One 2017 United States Centers for Disease Control and Prevention report shows the American infant mortality rate decreased during 2005-2015.
However, when researchers broke down the data by race, they discovered more black babies than white babies died in that first year of life, despite that general downward trend.
The scientists studied live-birth and death data drawn from the U.S. National Vital Statistics System during that period.
They looked at the infant mortality rate for non-Hispanic black infants and non-Hispanic white infants.
The Journal of the American Medical Association, Pediatrics published the research online on July 3, 2017.
While the mortality numbers did decrease or plateau across the four categories studied over the research period, black infants generally fared worse than their white counterparts in each of the studied areas.
Looking at data stripped of personally identifiable information, the scientists examined the four major categories deemed to be the most frequent causes of infant death.
They considered: short-gestation/low birth weight, congenital malformations, sudden infant death syndrome (SIDS), and maternal complications. A fifth category, called All Other Causes, also was included in the research.
When examining the numbers, the researchers found deaths stemming from short gestation/low birth weight among black infants revealed significant differences from that of white infants.
The researchers stated short gestation/low birth weight is “. . . the leading cause of infant death among black infants.”
For example, in 2005, among 100,000 live births — the standard compared across all categories – 309.2 black infants suffering from short gestation/low birth weight died compared with 78.2 white infants, or about five times as many.

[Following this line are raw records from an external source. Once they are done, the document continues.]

(* ===== verification/StreamerLoop.v ===== *)
(** * The streamer's loops: order, loss, checkpoints and reconnection

    Theorems about the stateful part of [pkg/replication/pg_streamer.go]. *)

From Stdlib Require Import ZArith Lia.
From stdpp Require Import base numbers list strings gmap.
From S2P Require Import Prelude GoStd GoFloat BinlogValue BinlogEvent EventFacts.
From S2P Require Import ReplServer ServerFacts ServerOrder PGStreamer StreamerFacts.
Open Scope Z_scope.

Section stream.
Context `{LogRepl}.
Variable chan : nat -> chan_outcome.

(** ** What the streamer emits *)

(** The XLogData messages of a stream, each with the time it is handled. *)
Definition process (msgs : list (Z * bytes)) (s : PGStreamer) : PGStreamer :=
  fold_left (fun s m => handleXLogData chan m.1 m.2 s) msgs s.

(** *** The changes a stream stands for

    In the terms of PostgreSQL's protocol: relations as they were announced, and
    the columns of a tuple one by one. *)
Definition relation := (bytes * bytes * list RelationColumn)%type.

Definition column_of (c : RelationColumn) : Column := mkCol (rc_Name c) (pgTypeToMySQLType (rc_DataType c)) false false.

(** A column is null, unchanged since the old tuple, a text of the type of its
    column, or binary. *)
Definition cell (c : TupleColumn) (type : option Z) (old : option GoValue) : GoValue :=
  if tc_DataType c =? 110 then VNil
  else if tc_DataType c =? 117 then default VNil old
  else if tc_DataType c =? 116 then
    match type with Some oid => convertPGValue (tc_Data c) oid | None => VString (tc_Data c) end
  else VBytes (tc_Data c).
Definition cells (cols : list RelationColumn) (old : option (list GoValue)) (tuple : TupleData) : list GoValue :=
  imap (fun i c => cell c (rc_DataType <$> cols !! i) (old ≫= fun vs => vs !! i)) tuple.

(** The changes of a message, when [rels] were announced before it. *)
Definition message_events (now lsn : Z) (rels : gmap Z relation) (data : bytes) : list ChangeEvent :=
  let known id f := match rels !! id with Some (namespace, name, cols) => [f namespace name cols] | None => [] end in
  match data with
  | [] => []
  | b :: _ =>
      if b =? 66 then [mkChange ChangeTypeBegin now [] [] [] 0 [] None None lsn]
      else if b =? 67 then [mkChange ChangeTypeCommit now [] [] [] 0 [] None None lsn]
      else match Parse data with
      | Some (InsertMessage id new) =>
          if b =? 73 then known id (fun namespace name cols =>
            mkChange ChangeTypeInsert now [] namespace name id (column_of <$> cols) None (cells cols None <$> new) lsn)
          else []
      | Some (UpdateMessage id old new) =>
          if b =? 85 then known id (fun namespace name cols =>
            let before := cells cols None <$> old in
            mkChange ChangeTypeUpdate now [] namespace name id (column_of <$> cols) before (cells cols before <$> new) lsn)
          else []
      | Some (DeleteMessage id old) =>
          if b =? 68 then known id (fun namespace name cols =>
            mkChange ChangeTypeDelete now [] namespace name id (column_of <$> cols) (cells cols None <$> old) None lsn)
          else []
      | Some (TruncateMessage ids) =>
          if b =? 84 then ids ≫= fun id => known id (fun namespace name cols =>
            mkChange ChangeTypeTruncate now [] namespace name id [] None None lsn)
          else []
      | _ => []
      end
  end.

Definition message_relations (rels : gmap Z relation) (data : bytes) : gmap Z relation :=
  match data with
  | b :: _ =>
      if b =? 82 then
        match Parse data with
        | Some (RelationMessage id namespace name cols) => <[id := (namespace, name, cols)]> rels
        | _ => rels
        end
      else rels
  | [] => rels
  end.

(** The changes of a stream; the position an event carries is the end of the
    message before its own. *)
Fixpoint stream_events (lsn : Z) (rels : gmap Z relation) (msgs : list (Z * bytes)) : list ChangeEvent :=
  match msgs with
  | [] => []
  | (now, data) :: msgs =>
      match ParseXLogData data with
      | None => stream_events lsn rels msgs
      | Some (start, wal) =>
          message_events now lsn rels wal
          ++ stream_events (wrap 64 (start + Z.of_nat (length wal))) (message_relations rels wal) msgs
      end
  end.

Definition wal_messages (msgs : list (Z * bytes)) : list bytes := omap (fun m => snd <$> ParseXLogData m.2) msgs.

(** The table cache for the relations announced. *)
Definition table_of (id : Z) (r : relation) : TableInfo := let '(namespace, name, cols) := r in relation_table id namespace name cols.
Definition tables_of (rels : gmap Z relation) : gmap Z TableInfo := map_imap (fun id r => Some (table_of id r)) rels.

(** The protocol's order: row changes and truncations only between BEGIN and
    COMMIT. *)
Fixpoint wal_wellformed (opened : bool) (msgs : list bytes) : bool :=
  match msgs with
  | [] => true
  | data :: msgs' =>
      match data with
      | [] => wal_wellformed opened msgs'
      | b :: _ =>
          if b =? 66 then negb opened && wal_wellformed true msgs'
          else if b =? 67 then opened && wal_wellformed false msgs'
          else if (b =? 73) || (b =? 85) || (b =? 68) || (b =? 84) then opened && wal_wellformed opened msgs'
          else wal_wellformed opened msgs'
      end
  end.

Hypothesis chan_ok : forall n, chan_delivers (chan n) = true.

(** [s'] is [s] with [evs] emitted, the tables and the position kept. *)
Definition emits (evs : list ChangeEvent) (s s' : PGStreamer) : Prop :=
  emitted s' = emitted s ++ evs /\ dropped s' = dropped s /\ tableCache s' = tableCache s /\
  clientXLogPos s' = clientXLogPos s.

Lemma emits_nil s : emits [] s s.
Proof. split_and!; [by rewrite app_nil_r|done..]. Qed.

Lemma emits_trans evs evs' s1 s2 s3 : emits evs s1 s2 -> emits evs' s2 s3 -> emits (evs ++ evs') s1 s3.
Proof. intros (H1 & H2 & H3 & H4) (H5 & H6 & H7 & H8). split_and!; [|congruence..]. by rewrite H5, H1, app_assoc. Qed.

Lemma sendEvent_emits event s : emits [set_LSN (clientXLogPos s) event] s (sendEvent chan event s).
Proof. unfold sendEvent. by rewrite chan_ok. Qed.

Lemma tables_lookup rels id : tables_of rels !! id = table_of id <$> rels !! id.
Proof. unfold tables_of. rewrite map_lookup_imap. by destruct (rels !! id). Qed.

Lemma decode_cells namespace name id cols old tuple : forall k,
  decode_columns k tuple (relation_table id namespace name cols) old
  = imap (fun i c => cell c (rc_DataType <$> cols !! (k + i)%nat) (old ≫= fun vs => vs !! (k + i)%nat)) tuple.
Proof.
  induction tuple as [|c tuple IH]; intros k; [done|]. cbn [decode_columns imap]. f_equal.
  - unfold cell. rewrite Nat.add_0_r. cbn [ti_Columns relation_table]. rewrite list_lookup_fmap.
    destruct (cols !! k); cbn; repeat case_match; done.
  - etrans; [apply IH|]. apply imap_ext. intros i x _. cbn. by rewrite Nat.add_succ_r.
Qed.

Lemma decode_tuple namespace name id cols old tuple :
  decodeTupleData tuple (relation_table id namespace name cols) old = cells cols old <$> tuple.
Proof. destruct tuple as [tuple|]; [|done]. cbn. f_equal. apply (decode_cells _ _ _ _ _ _ 0). Qed.

Lemma columns_of namespace name id cols : convertColumns (relation_table id namespace name cols) = column_of <$> cols.
Proof. unfold convertColumns. cbn. induction cols as [|c cols IH]; [done|]. cbn. by rewrite IH. Qed.

Lemma truncate_all_emits now rels ids : forall s, tableCache s = tables_of rels ->
  emits (ids ≫= fun id => match rels !! id with
           | Some (namespace, name, cols) => [mkChange ChangeTypeTruncate now [] namespace name id [] None None (clientXLogPos s)]
           | None => [] end) s (truncate_all chan now ids s).
Proof.
  induction ids as [|id ids IH]; intros s Ht; [apply emits_nil|].
  cbn [truncate_all mbind list_bind]. unfold getTableInfo. rewrite Ht, tables_lookup.
  destruct (rels !! id) as [[[namespace name] cols]|]; [|by apply IH]. cbn [fmap option_fmap option_map table_of].
  match goal with |- context [sendEvent chan ?e s] => pose proof (sendEvent_emits e s) as Hs; set (s1 := sendEvent chan e s) in * end.
  destruct Hs as (H1 & H2 & H3 & H4). specialize (IH s1 ltac:(congruence)). rewrite H4 in IH.
  eapply emits_trans; [by split_and!|exact IH].
Qed.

In 2015 in that same category, the respective deaths came in at 256.9 versus 69.7, or close to four times as many.
Looking at SIDS statistics, black infants died at rates of between two and five times more frequently than white infants during the report’s approximate 10-year study period. In 2005, for example, black infants succumbing to SIDS compared with white infants died at a rate of 111.3 versus 52.5 in the critical first 12 months of life.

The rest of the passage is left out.